## What the exercise asks
Retype each line below without a single alteration.
#### Data ####
Lemma owner_step_ok m m' : pool_ok m → owner_step m m' → pool_ok m'.
Proof.
  intros [Ht Hw Hm Hn Hc Ha Ho] Hstep.
  destruct Hstep as [p ts ts' h tk w p' start Hopen Hrun Hnot|p ts h tk Hopen]; simpl in *.
  - apply notified_counts in Hnot as (Hl & Hs & Hwake & Hact).
    pose proof (count_live_split ts). specialize (Hn Hopen).
    unfold run in Hrun. simplify_eq. destruct (_ && _) eqn:Hstart; split; simpl; pool_counts.
    all: try (by rewrite ?Ho, <- app_assoc); try congruence.
    all: try (apply andb_true_iff in Hstart as [_ ?%Nat.ltb_lt]); lia.
  - pose proof (wake_counts ts) as (Hl & Hs & Hz & Hact).
    split; simpl; try lia; auto. intros ?%Ha. lia.
Qed.

(** What a thread at the lock or woken leaves of the pool's invariant. *)
Lemma serve_top_ok p l1 l2 h tk st' q :
  pool_ok {| pool := p; pcs := l1 ++ Ready :: l2; handed := h; taken := tk |} →
  serve_top (state p) = (st', q) →
  pool_ok {| pool := with_state p st'; pcs := l1 ++ q :: l2; handed := h; taken := tk ++ takes q |}.
Proof.
  intros [Ht Hw Hm Hn Hc Ha Ho] Htop. unfold serve_top in Htop. simpl in *. pool_counts.
  destruct (queued (state p)) as [|w rest] eqn:Hq.
  - destruct (closed (state p)) eqn:Hclosed; simplify_eq/=;
      split; pool_done.
  - simplify_eq/=. split; pool_done.
Qed.

Lemma woken_ok p l1 t l2 h tk st' q :
  pool_ok {| pool := p; pcs := l1 ++ Woken t :: l2; handed := h; taken := tk |} →
  woken t (state p) = (st', q) →
  pool_ok {| pool := with_state p st'; pcs := l1 ++ q :: l2; handed := h; taken := tk ++ takes q |}.
Proof.
  intros Hok Hwoken. unfold woken in Hwoken. simpl in Hwoken.
  destruct (t && bool_decide (queued (state p) = []) && (1 <? threads (state p))) eqn:Hends.
  - destruct Hok as [Ht Hw Hm Hn Hc Ha Ho]. simplify_eq/=. pool_counts.
    apply andb_true_iff in Hends as [[_ Hq%bool_decide_eq_true]%andb_true_iff H1%Nat.ltb_lt].
    split; pool_done.
  - eapply (serve_top_ok (with_state p _)); [|exact Hwoken].
    destruct Hok as [Ht Hw Hm Hn Hc Ha Ho]. simpl in *. pool_counts.
    split; pool_done.
Qed.

Lemma thread_step_ok m m' : pool_ok m → thread_step m m' → pool_ok m'.
Proof.
  intros Hok Hstep. destruct Hstep; [by eapply serve_top_ok| |by eapply woken_ok].
  destruct Hok as [Ht Hw Hm Hn Hc Ha Ho]. simpl in *. pool_counts.
  split; pool_done.
Qed.

Lemma wait_step_ok m m' : pool_ok m → wait_step m m' → pool_ok m'.
Proof.
  intros Hok Hstep. destruct Hstep. destruct Hok as [Ht Hw Hm Hn Hc Ha Ho].
  simpl in *. pool_counts. split; pool_done.
Qed.

Lemma pool_step_ok m m' : pool_ok m → pool_step m m' → pool_ok m'.
Proof. intros Hok [?|[?|?]]; eauto using owner_step_ok, thread_step_ok, wait_step_ok. Qed.

Lemma pool_step_same_most m m' : pool_step m m' → most (pool m') = most (pool m).
Proof. by intros [[]|[[]|[]]]; unfold run in *; simplify_eq/=. Qed.

Lemma pool_reachable_ok n m : rtc pool_step (start_machine n) m → pool_ok m ∧ most (pool m) = Nat.max n 1.
Proof.
  intros Hrun. eapply (rtc_invariant pool_step (λ m, pool_ok m ∧ most (pool m) = Nat.max n 1));
    [|shelve|exact Hrun].
  - intros x y [Hok Hm] Hxy. split; [by eapply pool_step_ok|].
    rewrite <- Hm. by apply pool_step_same_most.
  Unshelve. split; [|done]. split; simpl; rewrite ?count_cons, ?count_nil; simpl; auto; lia.
Qed.

(** ** The pool let go of: it drains, and ends *)

Definition weight (p : pc) : nat :=
  match p with Running _ => 2 | Ready | Woken _ => 1 | _ => 0 end.

(** What is left to do: three for each piece queued, and each thread's. *)
Definition left (m : Machine) : nat :=
  3 * length (queued (state (pool m))) + sum_list_with weight (pcs m).

Definition closing (m : Machine) : Prop := pool_ok m ∧ closed (state (pool m)) = true.

Lemma closing_steps m m' :
  closing m → pool_step m m' → thread_step m m'.
Proof.
  intros [[? ? ? ? Hc ? ?] Hclosed] [Ho|[Ht|Hs]]; [|done|].
  - destruct Ho; simpl in *; congruence.
  - destruct Hs; simpl in *. specialize (Hc Hclosed). pool_counts. lia.
Qed.

Lemma closing_falls m m' : closing m → pool_step m m' → closing m' ∧ left m' < left m ∧ handed m' = handed m.
Proof.
  intros Hm Hstep. pose proof (closing_steps _ _ Hm Hstep) as Hthread.
  destruct Hm as [Hok Hclosed]. assert (pool_ok m') as Hok' by eauto using pool_step_ok.
  clear Hstep. unfold closing. destruct Hthread as [p l1 l2 h tk st' q Htop|p l1 w l2 h tk|p l1 t l2 h tk st' q Htop];
    simpl in *; unfold left; simpl; rewrite !sum_list_with_app; simpl.
  - unfold serve_top in Htop. rewrite Hclosed in Htop. destruct (queued (state p)) eqn:Hq;
      simplify_eq/=; rewrite ?Hq; split_and!; auto; simpl; lia.
  - split_and!; auto; simpl; lia.
  - unfold woken in Htop. simpl in Htop. destruct (_ && _); simplify_eq/=.
    + split_and!; auto; simpl; lia.
    + unfold serve_top in Htop; simpl in Htop. rewrite Hclosed in Htop.
      destruct (queued (state p)) eqn:Hq; simplify_eq/=; rewrite ?Hq; split_and!; auto; simpl; lia.
Qed.

(** A thread that is active can always take its step. *)
Lemma active_steps m : 0 < count active (pcs m) → ∃ m', thread_step m m'.
Proof.
  intros (p & Hin & Hact)%count_pos. destruct m as [[st mo] ts h tk]. simpl in *.
  apply list_elem_of_split in Hin as (l1 & l2 & ->).
  destruct p as [|w| |t|]; simpl in Hact; try done.
  - destruct (serve_top st) eqn:Htop. eexists. by apply thread_top.
  - eexists. apply thread_done.
  - destruct (woken t st) eqn:Htop. eexists. by apply thread_woken.
Qed.

(** ** The properties *)

(** In every interleaving, a pool counts exactly the threads it has, is
    never below one while it is open, and never above its most, one at
    least, however much work waits, panics or times out. *)
Theorem pool_bounded n m :
  rtc pool_step (start_machine n) m →
  threads (state (pool m)) = count live (pcs m) ∧
  threads (state (pool m)) ≤ Nat.max n 1 ∧
  (closed (state (pool m)) = false → 1 ≤ threads (state (pool m))).
Proof. intros [[] <-]%pool_reachable_ok. auto. Qed.

(** C1. Work handed to a pool is taken up once each and in the order it was
    handed over, and none is stranded: while any waits, some thread is on
    its way to the queue that no wait has to time out for. *)
Theorem pool_strands_nothing n m :
  rtc pool_step (start_machine n) m →
  handed m = taken m ++ queued (state (pool m)) ∧
  (queued (state (pool m)) ≠ [] → ∃ m', thread_step m m').
Proof. intros [[] _]%pool_reachable_ok. eauto using active_steps. Qed.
####
## Result of this task
Lemma owner_step_ok m m' : pool_ok m → owner_step m m' → pool_ok m'.
Proof.
  intros [Ht Hw Hm Hn Hc Ha Ho] Hstep.
  destruct Hstep as [p ts ts' h tk w p' start Hopen Hrun Hnot|p ts h tk Hopen]; simpl in *.
  - apply notified_counts in Hnot as (Hl & Hs & Hwake & Hact).
    pose proof (count_live_split ts). specialize (Hn Hopen).
    unfold run in Hrun. simplify_eq. destruct (_ && _) eqn:Hstart; split; simpl; pool_counts.
    all: try (by rewrite ?Ho, <- app_assoc); try congruence.
    all: try (apply andb_true_iff in Hstart as [_ ?%Nat.ltb_lt]); lia.
  - pose proof (wake_counts ts) as (Hl & Hs & Hz & Hact).
    split; simpl; try lia; auto. intros ?%Ha. lia.
Qed.

(** What a thread at the lock or woken leaves of the pool's invariant. *)
Lemma serve_top_ok p l1 l2 h tk st' q :
  pool_ok {| pool := p; pcs := l1 ++ Ready :: l2; handed := h; taken := tk |} →
  serve_top (state p) = (st', q) →
  pool_ok {| pool := with_state p st'; pcs := l1 ++ q :: l2; handed := h; taken := tk ++ takes q |}.
Proof.
  intros [Ht Hw Hm Hn Hc Ha Ho] Htop. unfold serve_top in Htop. simpl in *. pool_counts.
  destruct (queued (state p)) as [|w rest] eqn:Hq.
  - destruct (closed (state p)) eqn:Hclosed; simplify_eq/=;
      split; pool_done.
  - simplify_eq/=. split; pool_done.
Qed.

Lemma woken_ok p l1 t l2 h tk st' q :
  pool_ok {| pool := p; pcs := l1 ++ Woken t :: l2; handed := h; taken := tk |} →
  woken t (state p) = (st', q) →
  pool_ok {| pool := with_state p st'; pcs := l1 ++ q :: l2; handed := h; taken := tk ++ takes q |}.
Proof.
  intros Hok Hwoken. unfold woken in Hwoken. simpl in Hwoken.
  destruct (t && bool_decide (queued (state p) = []) && (1 <? threads (state p))) eqn:Hends.
  - destruct Hok as [Ht Hw Hm Hn Hc Ha Ho]. simplify_eq/=. pool_counts.
    apply andb_true_iff in Hends as [[_ Hq%bool_decide_eq_true]%andb_true_iff H1%Nat.ltb_lt].
    split; pool_done.
  - eapply (serve_top_ok (with_state p _)); [|exact Hwoken].
    destruct Hok as [Ht Hw Hm Hn Hc Ha Ho]. simpl in *. pool_counts.
    split; pool_done.
Qed.

Lemma thread_step_ok m m' : pool_ok m → thread_step m m' → pool_ok m'.
Proof.
  intros Hok Hstep. destruct Hstep; [by eapply serve_top_ok| |by eapply woken_ok].
  destruct Hok as [Ht Hw Hm Hn Hc Ha Ho]. simpl in *. pool_counts.
  split; pool_done.
Qed.

Lemma wait_step_ok m m' : pool_ok m → wait_step m m' → pool_ok m'.
Proof.
  intros Hok Hstep. destruct Hstep. destruct Hok as [Ht Hw Hm Hn Hc Ha Ho].
  simpl in *. pool_counts. split; pool_done.
Qed.

Lemma pool_step_ok m m' : pool_ok m → pool_step m m' → pool_ok m'.
Proof. intros Hok [?|[?|?]]; eauto using owner_step_ok, thread_step_ok, wait_step_ok. Qed.

Lemma pool_step_same_most m m' : pool_step m m' → most (pool m') = most (pool m).
Proof. by intros [[]|[[]|[]]]; unfold run in *; simplify_eq/=. Qed.

Lemma pool_reachable_ok n m : rtc pool_step (start_machine n) m → pool_ok m ∧ most (pool m) = Nat.max n 1.
Proof.
  intros Hrun. eapply (rtc_invariant pool_step (λ m, pool_ok m ∧ most (pool m) = Nat.max n 1));
    [|shelve|exact Hrun].
  - intros x y [Hok Hm] Hxy. split; [by eapply pool_step_ok|].
    rewrite <- Hm. by apply pool_step_same_most.
  Unshelve. split; [|done]. split; simpl; rewrite ?count_cons, ?count_nil; simpl; auto; lia.
Qed.

(** ** The pool let go of: it drains, and ends *)

Definition weight (p : pc) : nat :=
  match p with Running _ => 2 | Ready | Woken _ => 1 | _ => 0 end.

(** What is left to do: three for each piece queued, and each thread's. *)
Definition left (m : Machine) : nat :=
  3 * length (queued (state (pool m))) + sum_list_with weight (pcs m).

Definition closing (m : Machine) : Prop := pool_ok m ∧ closed (state (pool m)) = true.

Lemma closing_steps m m' :
  closing m → pool_step m m' → thread_step m m'.
Proof.
  intros [[? ? ? ? Hc ? ?] Hclosed] [Ho|[Ht|Hs]]; [|done|].
  - destruct Ho; simpl in *; congruence.
  - destruct Hs; simpl in *. specialize (Hc Hclosed). pool_counts. lia.
Qed.

Lemma closing_falls m m' : closing m → pool_step m m' → closing m' ∧ left m' < left m ∧ handed m' = handed m.
Proof.
  intros Hm Hstep. pose proof (closing_steps _ _ Hm Hstep) as Hthread.
  destruct Hm as [Hok Hclosed]. assert (pool_ok m') as Hok' by eauto using pool_step_ok.
  clear Hstep. unfold closing. destruct Hthread as [p l1 l2 h tk st' q Htop|p l1 w l2 h tk|p l1 t l2 h tk st' q Htop];
    simpl in *; unfold left; simpl; rewrite !sum_list_with_app; simpl.
  - unfold serve_top in Htop. rewrite Hclosed in Htop. destruct (queued (state p)) eqn:Hq;
      simplify_eq/=; rewrite ?Hq; split_and!; auto; simpl; lia.
  - split_and!; auto; simpl; lia.
  - unfold woken in Htop. simpl in Htop. destruct (_ && _); simplify_eq/=.
    + split_and!; auto; simpl; lia.
    + unfold serve_top in Htop; simpl in Htop. rewrite Hclosed in Htop.
      destruct (queued (state p)) eqn:Hq; simplify_eq/=; rewrite ?Hq; split_and!; auto; simpl; lia.
Qed.

(** A thread that is active can always take its step. *)
Lemma active_steps m : 0 < count active (pcs m) → ∃ m', thread_step m m'.
Proof.
  intros (p & Hin & Hact)%count_pos. destruct m as [[st mo] ts h tk]. simpl in *.
  apply list_elem_of_split in Hin as (l1 & l2 & ->).
  destruct p as [|w| |t|]; simpl in Hact; try done.
  - destruct (serve_top st) eqn:Htop. eexists. by apply thread_top.
  - eexists. apply thread_done.
  - destruct (woken t st) eqn:Htop. eexists. by apply thread_woken.
Qed.

(** ** The properties *)

(** In every interleaving, a pool counts exactly the threads it has, is
    never below one while it is open, and never above its most, one at
    least, however much work waits, panics or times out. *)
Theorem pool_bounded n m :
  rtc pool_step (start_machine n) m →
  threads (state (pool m)) = count live (pcs m) ∧
  threads (state (pool m)) ≤ Nat.max n 1 ∧
  (closed (state (pool m)) = false → 1 ≤ threads (state (pool m))).
Proof. intros [[] <-]%pool_reachable_ok. auto. Qed.

(** C1. Work handed to a pool is taken up once each and in the order it was
    handed over, and none is stranded: while any waits, some thread is on
    its way to the queue that no wait has to time out for. *)
Theorem pool_strands_nothing n m :
  rtc pool_step (start_machine n) m →
  handed m = taken m ++ queued (state (pool m)) ∧
  (queued (state (pool m)) ≠ [] → ∃ m', thread_step m m').
Proof. intros [[] _]%pool_reachable_ok. eauto using active_steps. Qed.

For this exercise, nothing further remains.